Self-report surveys and scales are essential to graduate education and social science research. Ceiling effects reflect the clustering of responses at the highest response categories resulting in non-linearity, a lack of variability which inhibits and distorts statistical analyses. Ceiling effects in stress reported by students can negatively impact the accuracy and utility of the resulting data.
A longitudinal sample example from graduate engineering students’ stress, open-ended critical events, and their early departure from doctoral study considerations demonstrate the utility and improved accuracy of adjusted stress measures to include open-ended critical event responses. Descriptive statistics are used to describe the ceiling effects in stress data and adjusted stress data. The longitudinal stress ratings were used to predict departure considerations in multilevel modeling ANCOVA analyses and demonstrate improved model predictiveness.

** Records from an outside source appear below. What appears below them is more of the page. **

Lemma log10Ceil_spec v :
  0 < v ≤ 10 ^ 29 →
  0 ≤ log10Ceil v ≤ 29 ∧ v ≤ 10 ^ log10Ceil v ∧
  (log10Ceil v = 0 ∨ 10 ^ (log10Ceil v - 1) < v).
Proof.
  intros Hv. unfold log10Ceil.
  destruct (lower_bound_spec powerTable v) as (Hlt & Hge & Hlen).
  assert (lower_bound powerTable v < 30)%nat as Hb.
  { destruct (decide (lower_bound powerTable v = 30%nat)) as [E|]; [|change (length powerTable) with 30%nat in *; lia].
    specialize (Hlt 29%nat (10 ^ 29) ltac:(lia)).
    rewrite powerTable_lookup in Hlt by lia. specialize (Hlt eq_refl). lia. }
  split_and!; [lia|lia| |].
  - apply Hge. by apply powerTable_lookup.
  - destruct (lower_bound powerTable v) as [|i] eqn:E; [by left|right].
    replace (Z.of_nat (S i) - 1) with (Z.of_nat i) by lia.
    apply (Hlt i); [lia|]. apply powerTable_lookup. lia.
Qed.

Lemma fl64_eq : fl64 = 18.
Proof. reflexivity. Qed.

Lemma power_at_eq i : 0 ≤ i < 30 → power_at i = 10 ^ i.
Proof.
  intros Hi. unfold power_at. pose proof (powerTable_lookup (Z.to_nat i)) as H.
  rewrite Z2Nat.id in H by lia. specialize (H ltac:(lia)).
  by apply nth_lookup_Some with (d := 0) in H.
Qed.

(** How far [mulRatio] extends a quotient. *)
Definition growth (low : Z) : Z := Z.max 0 (18 - log10Ceil low).

Lemma growth_spec low :
  0 < low < 10 ^ 29 →
  0 ≤ growth low ≤ 18 ∧ 10 ^ 17 ≤ low * 10 ^ growth low ∧
  (low + 1) * 10 ^ growth low ≤ 10 ^ 29.
Proof.
  intros Hlow. destruct (log10Ceil_spec low) as (Hc & Hcu & Hcl); [lia|].
  unfold growth. set (c := log10Ceil low) in *. split; [lia|].
  destruct (Z.le_gt_cases 18 c) as [H18|H18].
  - rewrite Z.max_l, Z.pow_0_r, Z.mul_1_r by lia. split; [|lia].
    pose proof (pow10_le 17 (c - 1)). lia.
  - rewrite Z.max_r by lia.
    assert (10 ^ 18 = 10 ^ c * 10 ^ (18 - c)) as Hsp
      by (rewrite <- pow10_split by lia; f_equal; lia).
    pose proof (pow10_pos (18 - c) ltac:(lia)).
    assert (low * 10 ^ (18 - c) ≤ 10 ^ 18)
      by (rewrite Hsp; apply Z.mul_le_mono_nonneg_r; lia).
    pose proof (pow10_le (18 - c) 18 ltac:(lia)).
    split; [|lia]. destruct (Z.eq_dec c 0) as [->|Hc0].
    + change (18 - 0) with 18. lia.
    + assert (10 ^ 17 = 10 ^ (c - 1) * 10 ^ (18 - c)) as ->
        by (rewrite <- pow10_split by lia; f_equal; lia).
      apply Z.mul_le_mono_nonneg_r; lia.
Qed.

Combining qualitative data from open-ended responses with quantitative survey responses provides an opportunity to reduce ceiling effects and improve model performance in predicting graduate student persistence. Here, we present a method for adjusting stress scale responses by incorporating coded critical events based on the Taxonomy of Life Events, the application of this method in the analysis of stress responses in a longitudinal data set, and potential applications.
The resulting process more effectively represents the doctoral student experience within statistical analyses. Stress and major life events significantly impact engineering doctoral students’ departure considerations.
Graduate educators should be aware of students’ life events and assist students in managing graduate school expectations while maintaining progress toward their degree.
Integrating coded open-ended qualitative data into statistical models can increase the accuracy and representation of the lived student experience. The new approach improves the accuracy and presentation of students’ lived experiences by incorporating qualitative data into longitudinal analyses. The improvement assists researchers in correcting data with ceiling effects for use in longitudinal analyses.
The method described here provides a framework to systematically include open-ended qualitative data in which ceiling effects are present.
Future research should validate the coding process in similar samples and in samples of doctoral students in different fields and master’s students.